__TASK PROMPT__: In the material below, the lines from the one containing "From S2P Require Import Prelude" through the one containing "PaymentTransaction (PaymentTransaction) PaymentHandler" are to be given again exactly, ends included, and no others.

__RECORDS SHOWN__:
(* ===== verification/PaidCalls.v ===== *)
(** * Paid calls with the handlers of their services

    [Requests] lets the handler of a call end in any way; here the handler is a
    program that exchanges messages with the service ([Forwarding]), or one that
    runs the gRPC proxy ([Proxy]), behind the payment interceptor, and any number
    of such calls are served at the same time as the control and state requests.
    Every execution is one of the server of [Safety]; the service sees a
    call only after its payment was checked, and a channel is charged only for a
    call that the service has answered. *)
From S2P Require Import Prelude Prog Bytes AtomicStorage Lock Blockchain PaymentChannelApi.
From S2P Require Import PaymentChannelStorage Validation Escrow Handler EscrowHandler.
From S2P Require Import StateService ControlService World RelyGuarantee Concurrency Requests.
From S2P Require Import Safety Discipline Forwarding Proxy StreamHandlers.
Import Payment (Payment) PaymentChannelData (PaymentChannelData)
  PaymentTransaction (PaymentTransaction) PaymentHandler (PaymentHandler)
  ServiceMetadata (ServiceMetadata).
Local Open Scope Z_scope.

(** ** The effects and the calls *)

(** The operations of a call: those of the payment code and those of the handler
    of the service. *)
Inductive PaidE `{!JsonRpc} : Type -> Type :=
| PaymentEvent {X} (e : DaemonE X) : PaidE X
| ServiceEvent {X} (e : HandlerE X) : PaidE X.

Section paid.
Context `{!GoEthereum, !EscrowCodec, !JsonRpc} (metadata : ServiceMetadata).

Local Abbreviation escrow_handler :=
  (paymentChannelPaymentHandler_object (Components_EscrowPaymentHandler metadata)).

(** A payment handler among the operations of a call. *)
Definition lift_handler (h : PaymentHandler DaemonE) : PaymentHandler PaidE :=
  PaymentHandler.mk PaidE (PaymentHandler.payment_type h) (PaymentHandler.handler_Type h)
    (fun context => embed (@PaymentEvent _) (PaymentHandler.handler_Payment h context))
    (fun payment => embed (@PaymentEvent _) (PaymentHandler.Complete h payment))
    (fun payment e => embed (@PaymentEvent _) (PaymentHandler.CompleteAfterError h payment e)).

(** A call with the metadata [md] whose service handler is [handler]. *)
Definition served_call (md : option MD) (handler : prog HandlerE (result unit))
  : prog PaidE (result unit) :=
  GrpcPaymentValidationInterceptor (lift_handler escrow_handler) [] md
    (embed (@ServiceEvent _) handler).

(** ** The server *)

(** The state of the payment code, what the handler of each request has done, and
    the proxies. *)
Record PaidState := mkPaidState {
  paid_state : State;
  exchanges : nat -> list HandlerEvent;
  proxies : Proxies }.

Definition paid_world (s : PaidState) : World := world (paid_state s).

Definition set_paid_state (st : State) (s : PaidState) : PaidState :=
  mkPaidState st (exchanges s) (proxies s).

Definition add_event (t : nat) (x : HandlerEvent) (f : nat -> list HandlerEvent)
  : nat -> list HandlerEvent :=
  fun u => if decide (u = t) then f u ++ [x] else f u.

Definition paid_step (t : nat) {X} (e : PaidE X) (s : PaidState) : X -> PaidState -> Prop :=
  match e in PaidE X return X -> PaidState -> Prop with
  | PaymentEvent e => fun x s' =>
      exists w, contract e (paid_world s) x w /\ s' = set_paid_state (next t (paid_state s) w) s
  | ServiceEvent e => fun x s' =>
      exists ps, proxies_step t e (proxies s) x ps /\
        s' = mkPaidState (paid_state s) (add_event t (handler_event e x) (exchanges s)) ps
  end.

Definition paid_program_step {A} (t : nat) (p : prog PaidE A) (s : PaidState)
    (p' : prog PaidE A) (s' : PaidState) : Prop :=
  match p with
  | Vis e k => exists x, paid_step t e s x s' /\ p' = k x
  | _ => False
  end.

(** A request: of a call its metadata and its handler, and what is left of its
    program. *)
Record PaidRequest := mkPaidRequest {
  request_of_call : option (option MD * prog HandlerE (result unit));
  request_program : prog PaidE (result unit) }.

Definition paid_call (md : option MD) (handler : prog HandlerE (result unit)) : PaidRequest :=
  mkPaidRequest (Some (md, handler)) (served_call md handler).

(** The other requests of [Safety]: those on states and claims, and calls whose
    handler is not followed, such as the gRPC proxy, and may end in any way. *)
Definition other_request (p : prog DaemonE unit) : PaidRequest :=
  mkPaidRequest None (let! _ := embed (@PaymentEvent _) p in Ret (Ok tt)).

Definition paid_server := (list PaidRequest * PaidState)%type.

__RESPONSE TO THE TASK__:
From S2P Require Import Prelude Prog Bytes AtomicStorage Lock Blockchain PaymentChannelApi.
From S2P Require Import PaymentChannelStorage Validation Escrow Handler EscrowHandler.
From S2P Require Import StateService ControlService World RelyGuarantee Concurrency Requests.
From S2P Require Import Safety Discipline Forwarding Proxy StreamHandlers.
Import Payment (Payment) PaymentChannelData (PaymentChannelData)
  PaymentTransaction (PaymentTransaction) PaymentHandler (PaymentHandler)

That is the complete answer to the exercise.